El chico se volvió a mirarla reflexivamente.
– Pero no se parece mucho a usted -añadió, y después se sonrojó-. Lo siento. Ahora me dejará tirado en la cuneta.
– Si hubieras dicho que me parecía a ella, seguro que sí -dijo Martha, sonriendo.
– Ya, pero no se parecen. Claro que ella será mucho mayor.
– De hecho, es dos años más joven que yo -dijo Martha.
– ¡No me diga!
– Sí te digo.
Un silencio, y después:
– No es posible -dijo.
– Ed -dijo Martha-, me has alegrado el fin de semana. Dime, ¿a qué universidad fuiste?
– A Bristol.
– ¿De verdad? Yo también fui allí.
– ¿Ah, sí? -Se volvió y le sonrió de nuevo. Después dijo-: Seguro que estaba en Wills Hall.
– Pues sí -dijo Martha-. ¿Cómo lo has sabido?
– Todos los pijos vivían allí. Era como un gueto de escuela privada. Al menos cuando yo estaba.
– ¡No soy una pija! -exclamó Martha indignada-, y fui a la escuela pública de Binsmow. Cuando era decente.
– Yo también -dijo él-, pero para entonces ya era un desastre.
Martha pensó que el chico debía de ser inteligente si había entrado en la Universidad de Bristol a pesar de haber asistido a una mala escuela pública. Porque era mala, su padre estaba en la junta y a menudo se desesperaba.
Llegaron a Whitechapel a las ocho y media.
– Aquí me va bien -dijo Ed-, cogeré el metro.
– De acuerdo. Te acercaré.
– Lo he pasado muy bien -dijo él-, gracias. Ha sido divertido. Hablar con usted y todo eso. La verdad, creía que sería más… más…

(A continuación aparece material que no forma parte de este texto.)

(** What a process has open: descriptors of queues and shared memory objects,
    and addresses of semaphores and mappings. *)
Record table := Table { fds : gmap Z nat; ptrs : gmap Z nat }.

Definition no_table : table := Table ∅ ∅.

Definition named (sp : space) (name : list ascii) (s : posix_ipc) : option object := o ← names s !! (sp, name); objs s !! o.

(** A new message comes before those of lower priority. *)
Fixpoint enqueue (m : list ascii * Z) (l : list (list ascii * Z)) : list (list ascii * Z) :=
  match l with
  | [] => [m]
  | x :: l' => if snd x <? snd m then m :: l else x :: enqueue m l'
  end.

(** The object that an open call returns, created if the name is free. *)
Definition open_obj (sp : space) (name : list ascii) (new : object) (s : posix_ipc) : nat * posix_ipc :=
  match names s !! (sp, name) with
  | Some o => (o, s)
  | None => let o := fresh (dom (objs s)) in (o, Ipc (<[(sp, name) := o]> (names s)) (<[o := new]> (objs s)))
  end.

Definition may_open (sp : space) (name : list ascii) (flags : Z) (s : posix_ipc) : bool :=
  match names s !! (sp, name) with
  | Some _ => negb (flag flags O_CREAT && flag flags O_EXCL)
  | None => flag flags O_CREAT
  end.

Definition unlinked (sp : space) (name : list ascii) (s : posix_ipc) : posix_ipc := Ipc (delete (sp, name) (names s)) (objs s).
Definition set_obj (o : nat) (x : object) (s : posix_ipc) : posix_ipc := Ipc (names s) (<[o := x]> (objs s)).

(** Default attributes of a queue (/proc/sys/fs/mqueue). *)
Definition new_queue (create : option (Z * option (Z * Z))) : object :=
  match create with
  | Some (_, Some (maxmsg, msgsize)) => OMq (Mqueue maxmsg msgsize [])
  | _ => OMq (Mqueue 10 8192 [])
  end.

Definition new_sem (create : option (Z * Z)) : object := OSem (match create with Some (_, v) => v | None => 0 end).

(** ftruncate(): the bytes that are added are zero. *)
Definition resized (len : Z) (data : list ascii) : list ascii := take (Z.to_nat len) (data ++ replicate (Z.to_nat len) NUL).

Definition stored (off : nat) (new data : list ascii) : list ascii := take off data ++ new ++ drop (off + length new) data.

(** The value of the semaphore that an address refers to. *)
Definition sem_of (x : object) : option Z := match x with OSem v => Some v | OShm _ sem => sem | OMq _ => None end.
Definition set_sem (v : Z) (x : object) : object :=
  match x with OSem _ => OSem v | OShm data (Some _) => OShm data (Some v) | x => x end.

Definition at_fd (s : posix_ipc * table) (fd : Z) : option (nat * object) := o ← fds (snd s) !! fd; x ← objs (fst s) !! o; Some (o, x).
Definition at_ptr (s : posix_ipc * table) (p : Z) : option (nat * object) := o ← ptrs (snd s) !! p; x ← objs (fst s) !! o; Some (o, x).

(** ** What the calls do *)

Definition sem_delta (f : semfun) : Z := match f with SemPost => 1 | _ => -1 end.

Definition on_obj (f : object -> object) (at_ : option (nat * object)) (s : posix_ipc * table) : posix_ipc * table :=
  match at_ with Some (o, x) => (set_obj o (f x) (fst s), snd s) | None => s end.

Definition opens_fd (sp : space) (name : list ascii) (new : object) (r : res Z) (s : posix_ipc * table) : posix_ipc * table :=
  match r with
  | Ok fd => let '(o, s') := open_obj sp name new (fst s) in (s', Table (<[fd := o]> (fds (snd s))) (ptrs (snd s)))
  | Err _ => s
  end.

Definition on_ok {A} (r : res A) (f : posix_ipc * table -> posix_ipc * table) (s : posix_ipc * table) : posix_ipc * table :=
  match r with Ok _ => f s | Err _ => s end.

Definition effect {X} (c : call X) : X -> posix_ipc * table -> posix_ipc * table :=
  match c in call X return X -> posix_ipc * table -> posix_ipc * table with
  | Sem_open name _ create => fun r s =>
      match r with
      | Ok p => let '(o, s') := open_obj NSem name (new_sem create) (fst s) in (s', Table (fds (snd s)) (<[p := o]> (ptrs (snd s))))
      | Err _ => s
      end
  | Mq_open name _ create => opens_fd NMq name (new_queue create)
  | Shm_open name _ _ => opens_fd NShm name (OShm [] None)
  | Sem_unlink name => fun r => on_ok r (fun s => (unlinked NSem name (fst s), snd s))
  | Mq_unlink name => fun r => on_ok r (fun s => (unlinked NMq name (fst s), snd s))
  | Shm_unlink name => fun r => on_ok r (fun s => (unlinked NShm name (fst s), snd s))
  | Sem_call f p => fun r => on_ok r (fun s =>
      on_obj (fun x => match sem_of x with Some v => set_sem (v + sem_delta f) x | None => x end) (at_ptr s p) s)
  | Sem_timedwait p _ _ => fun r => on_ok r (fun s =>
      on_obj (fun x => match sem_of x with Some v => set_sem (v - 1) x | None => x end) (at_ptr s p) s)
  | Sem_init p _ v => fun r => on_ok r (fun s =>
      on_obj (fun x => match x with OShm data _ => OShm data (Some v) | x => x end) (at_ptr s p) s)
  | Mq_send d data prio => fun r => on_ok r (fun s =>
      on_obj (fun x => match x with OMq q => OMq (Mqueue (q_maxmsg q) (q_msgsize q) (enqueue (data, prio) (q_msgs q))) | x => x end) (at_fd s d) s)
  | Mq_receive d _ => fun r => on_ok r (fun s =>
      on_obj (fun x => match x with OMq q => OMq (Mqueue (q_maxmsg q) (q_msgsize q) (drop 1 (q_msgs q))) | x => x end) (at_fd s d) s)
  | Ftruncate fd len => fun r => on_ok r (fun s =>
      on_obj (fun x => match x with OShm data sem => OShm (resized len data) sem | x => x end) (at_fd s fd) s)
  | Mmap _ _ fd => fun r s =>
      match r, fds (snd s) !! fd with
      | Ok a, Some o => (fst s, Table (fds (snd s)) (<[a := o]> (ptrs (snd s))))
      | _, _ => s
      end
  | Store a off new => fun _ s =>
      on_obj (fun x => match x with
                       | OShm data sem => if off + strlen new <=? strlen data then OShm (stored (Z.to_nat off) new data) sem else x
                       | x => x end) (at_ptr s a) s
  | Close fd | Mq_close fd => fun _ s => (fst s, Table (delete fd (fds (snd s))) (ptrs (snd s)))
  | _ => fun _ s => s
  end.

(** ** Which replies are possible *)

Definition ok_if {A} (P : A -> Prop) (r : res A) : Prop := match r with Ok a => P a | Err _ => True end.

(** A new address is not in use for another object. *)
Definition fits_ptr (o : nat) (s : posix_ipc * table) (p : Z) : Prop := ptrs (snd s) !! p = None \/ ptrs (snd s) !! p = Some o.

Definition legal (s : posix_ipc * table) {X} (c : call X) : X -> Prop :=
  match c in call X return X -> Prop with
  | Sem_open name flags create => ok_if (fun p =>
      may_open NSem name flags (fst s) = true /\ (names (fst s) !! (NSem, name) = None -> match create with Some (_, v) => 0 <= v <= SEM_VALUE_MAX | None => False end) /\
      fits_ptr (fst (open_obj NSem name (new_sem create) (fst s))) s p)
  | Sem_init _ _ v => ok_if (fun _ => 0 <= v <= SEM_VALUE_MAX)
  | Mq_open name flags create => ok_if (fun fd => may_open NMq name flags (fst s) = true /\ fds (snd s) !! fd = None)
  | Shm_open name flags _ => ok_if (fun fd => may_open NShm name flags (fst s) = true /\ fds (snd s) !! fd = None)
  | Sem_unlink name => ok_if (fun _ => names (fst s) !! (NSem, name) <> None)
  | Mq_unlink name => ok_if (fun _ => names (fst s) !! (NMq, name) <> None)
  | Shm_unlink name => ok_if (fun _ => names (fst s) !! (NShm, name) <> None)
  | Sem_call SemPost p => ok_if (fun _ => forall o x, at_ptr s p = Some (o, x) -> exists v, sem_of x = Some v /\ v < SEM_VALUE_MAX)
  | Sem_call _ p | Sem_timedwait p _ _ => ok_if (fun _ => forall o x, at_ptr s p = Some (o, x) -> exists v, sem_of x = Some v /\ 0 < v)
  | Sem_getvalue p => ok_if (fun v => forall o x, at_ptr s p = Some (o, x) -> sem_of x = Some v)
  | Mq_send d data prio => ok_if (fun _ => forall o x, at_fd s d = Some (o, x) ->
      exists q, x = OMq q /\ Z.of_nat (length (q_msgs q)) < q_maxmsg q /\ strlen data <= q_msgsize q /\ prio < MQ_PRIO_MAX)
  | Mq_receive d n => ok_if (fun m => forall o x, at_fd s d = Some (o, x) ->
      exists q, x = OMq q /\ q_msgsize q <= n /\ hd_error (q_msgs q) = Some m)
  | Mq_getattr d => ok_if (fun a => forall o x, at_fd s d = Some (o, x) ->
      exists q, x = OMq q /\ a = (q_maxmsg q, q_msgsize q, Z.of_nat (length (q_msgs q))))
  | Fstat_size fd => ok_if (fun n => forall o data sem, at_fd s fd = Some (o, OShm data sem) -> n = strlen data)
  | Ftruncate _ len => ok_if (fun _ => 0 <= len)
  | Mmap len _ fd => ok_if (fun a => 0 < len /\ ptrs (snd s) !! a = None)
  | Load a off n => fun d => forall o data sem, at_ptr s a = Some (o, OShm data sem) ->
      0 <= off -> off + n <= strlen data -> d = take (Z.to_nat n) (drop (Z.to_nat off) data)
  | _ => fun _ => True
  end.

(** ** One process, without interference *)

(** The objects and what the process has open after a history. *)
Fixpoint after (s : posix_ipc) (h : history) : posix_ipc * table :=
  match h with [] => (s, no_table) | Ev c r :: h => effect c r (after s h) end.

– ¿Qué? -dijo Martha, riendo.
– Un rollo, vaya. Francamente.
– Bueno, me alegro de no haberlo sido.
– No, ni mucho menos. -Bajó del coche, cerró la puerta, pero volvió a abrirla y la miró de una forma extraña-. Estaba pensando -dijo- si le gustaría salir a tomar algo una noche.
– Bueno -dijo Martha, sintiéndose muy poco guay de repente-, pues sí, sería divertido. Pero me temo que trabajo hasta muy tarde casi todos los días.